Since the introduction of Transkribus, a platform for digitization and transcription of historical documents, several projects working with collections of handwritten personal correspondence from before, during, and after World War II have emerged. In these projects, digitization includes scanning, transcribing, annotating, and curating digital versions of historical ‘egodocuments’. These different transformative processes come, however, with a series of problems, challenges, and questions. In January 2022, Nina Janz (Luxembourg Centre for Contemporary and Digital History, C²DH) and Milan van Lange (NIOD Institute for War, Holocaust, and Genocide Studies) brought together various projects to identify these issues. In this blogpost, Janz and Van Lange reflect on this first step in building a community of interested researchers and archivists around problem-solving approaches to these issues.

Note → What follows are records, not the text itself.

(** * sos collector: the multi-node collection driver

    A shallow embedding of [sos/collector/__init__.py] (class
    [SoSCollector]) and the properties of its option parsing, profile
    detection, node reconciliation, command construction and archive
    naming.

    Conventions.
    - A Python [str] is a [string]; characters are 8-bit [ascii], so the
      development covers ASCII text ([str.lower] and [str.split] agree with
      Python on it).
    - A Python [list] is a [list]; a loop that removes from the list it is
      iterating over is modelled with the iterator's index, as CPython runs
      it.
    - [list(set(...))] goes through stdpp's [gset]: the order of the result
      is as unspecified here as it is in Python.
    - A method that may call [self._exit] (which ends in [sys.exit]) or let
      an exception escape returns an [outcome]. *)

From Stdlib Require Import Ascii String ZArith Lia Bool.
From stdpp Require Import base decidable option list gmap strings.

Local Open Scope string_scope.
Local Open Scope list_scope.

(** ** Outcomes: normal return, [sys.exit], uncaught exception *)

Inductive pyexn : Type :=
  | IndexError
  | TypeError
  | AttributeError
  | KeyError
  | NameError (name : string)
  | OtherError (what : string).

Inductive outcome (A : Type) : Type :=
  | Ret (a : A)
  | Exit (code : Z) (msg : string)
  | Raise (e : pyexn).

Arguments Ret {A} a.
Arguments Exit {A} code msg.
Arguments Raise {A} e.

#[global] Instance outcome_ret : MRet outcome := fun A a => Ret a.

#[global] Instance outcome_bind : MBind outcome := fun A B k m =>
  match m with
  | Ret a => k a
  | Exit c s => Exit c s
  | Raise e => Raise e
  end.

(** [l[i]] on a Python list. *)
Definition index {A} (l : list A) (i : nat) : outcome A :=
  match l !! i with
  | Some a => Ret a
  | None => Raise IndexError
  end.

Fixpoint mapM {A B} (f : A -> outcome B) (l : list A) : outcome (list B) :=
  match l with
  | [] => Ret []
  | a :: l' => b ← f a; bs ← mapM f l'; Ret (b :: bs)
  end.

(** ** Python string primitives *)

Module Py.

(** [c in s] for a one-character [c]. *)
Fixpoint contains (c : ascii) (s : string) : bool :=
  match s with
  | EmptyString => false
  | String d s' => Ascii.eqb c d || contains c s'
  end.

(** [any(f in s for f in filt)] where every [f] is one character. *)
Definition contains_any (filt : list ascii) (s : string) : bool :=
  existsb (fun f => contains f s) filt.

(** [bool(s)]: a string is truthy when it is not empty. *)
Definition truthy (s : string) : bool :=
  match s with EmptyString => false | _ => true end.

(** [s.split(sep)] for a one-character separator: never an empty list. *)
Fixpoint split (sep : ascii) (s : string) : list string :=
  match s with
  | EmptyString => [EmptyString]
  | String c s' =>
      if Ascii.eqb c sep then EmptyString :: split sep s'
      else match split sep s' with
           | [] => [String c EmptyString]
           | h :: t => String c h :: t
           end
  end.

(** [str.isspace] on ASCII: TAB LF VT FF CR, FS GS RS US, and space. *)
Definition isspace (c : ascii) : bool :=
  let n := nat_of_ascii c in
  ((9 <=? n)%nat && (n <=? 13)%nat) || ((28 <=? n)%nat && (n <=? 32)%nat).

(** [s.split()]: the maximal runs of non-whitespace characters. [cur] is
    the run being read, in reverse. *)
Fixpoint split_ws_from (cur : list ascii) (s : string) : list string :=
  match s with
  | EmptyString =>
      match cur with [] => [] | _ => [string_of_list_ascii (rev cur)] end
  | String c s' =>
      if isspace c then
        match cur with
        | [] => split_ws_from [] s'
        | _ => string_of_list_ascii (rev cur) :: split_ws_from [] s'
        end
      else split_ws_from (c :: cur) s'
  end.

Definition split_ws (s : string) : list string := split_ws_from [] s.

(** [s.lower()] on ASCII. *)
Definition lower_char (c : ascii) : ascii :=
  let n := nat_of_ascii c in
  if (65 <=? n)%nat && (n <=? 90)%nat then ascii_of_nat (n + 32) else c.

Fixpoint lower (s : string) : string :=
  match s with
  | EmptyString => EmptyString
  | String c s' => String (lower_char c) (lower s')
  end.

(** [s.lstrip(',')]-style stripping of one leading character class. *)
Fixpoint lstrip (c : ascii) (s : string) : string :=
  match s with
  | String d s' => if Ascii.eqb d c then lstrip c s' else s
  | EmptyString => EmptyString
  end.

(** [s in l] for a list of strings. *)
Definition mem (s : string) (l : list string) : bool :=
  existsb (String.eqb s) l.

(** [l.remove(x)]: drops the first element equal to [x]. (Python raises
    [ValueError] when there is none; every call in the collector is made
    on an element known to be present, where the two agree.) *)
Fixpoint remove (x : string) (l : list string) : list string :=
  match l with
  | [] => []
  | y :: l' => if String.eqb x y then l' else y :: remove x l'
  end.

End Py.

(** ** Cluster options *)

(** The classes that occur as [opt_type]. *)
Inductive pytype : Type := TStr | TBool | TInt.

With the first online edition of the ‘War Letters & Transkribus’ workshop series, held on the 12th of January 2022, we intended to start building a community around shared issues and challenges. We brought together a group of interested and enthusiastic archivists, historical researchers, and information specialists working on or with digitized 20th-century documents – in particular, personal correspondence written before, during, or just after times of war and conflict ('war letters'). There were, amongst others, representatives present of the ongoing DIGIKÄKI project (Tampere University), Warlux (C²DH), the Witnesses and Contemporaries-project in the Independence, Decolonisation, Violence and War in Indonesia, 1945-1950-research programme (KITLV, NIHM, and NIOD), and First-Hand Accounts of War (1935-1950) (NIOD). By identifying shared issues, we aspired to stimulate further collaboration and work towards organizing a follow-up workshop together to discuss problem-solving ideas and their potential implications for historical research.
Whether the participants work in Luxembourg, Finland, or the Netherlands, they are all involved in future and existing projects working on the digitization of historical personal documents using READ-COOP's Transkribus software program. This means, roughly, the participants are connected as they all take part in the transformative processes of turning heterogeneous historical documents into structured and enriched digitized datasets. During the workshop, everyone was asked to present project (plans), collections, and source materials. In addition, the most prominent issues, problems, and challenges in each project were discussed. What did the participants bring to the workshop?
Relying on Transkribus
One of the uniting principles between the different projects is that they all make use of Transkribus. This software platform is becoming more and more popular nowadays, as it offers a variety of possibilities, such as manual tagging and annotating and facilitates transcription procedures using both crowdsourcing and automated transcriptions (using Handwritten Text Recognition technology, HTR). The outcomes of HTR not only provides archivists and researchers with full-text searchable archival sources, it also allows for the application of innovative computer-assisted approaches to the study of historical egodocuments. In addition, Transkribus also offers opportunities for online presentation. During the workshop, we wanted to investigate how Transkribus is used in the different war letter-related projects. We came to the conclusion that despite its rather predefined workflows, people use the software in quite different ways and in different stages of the projects.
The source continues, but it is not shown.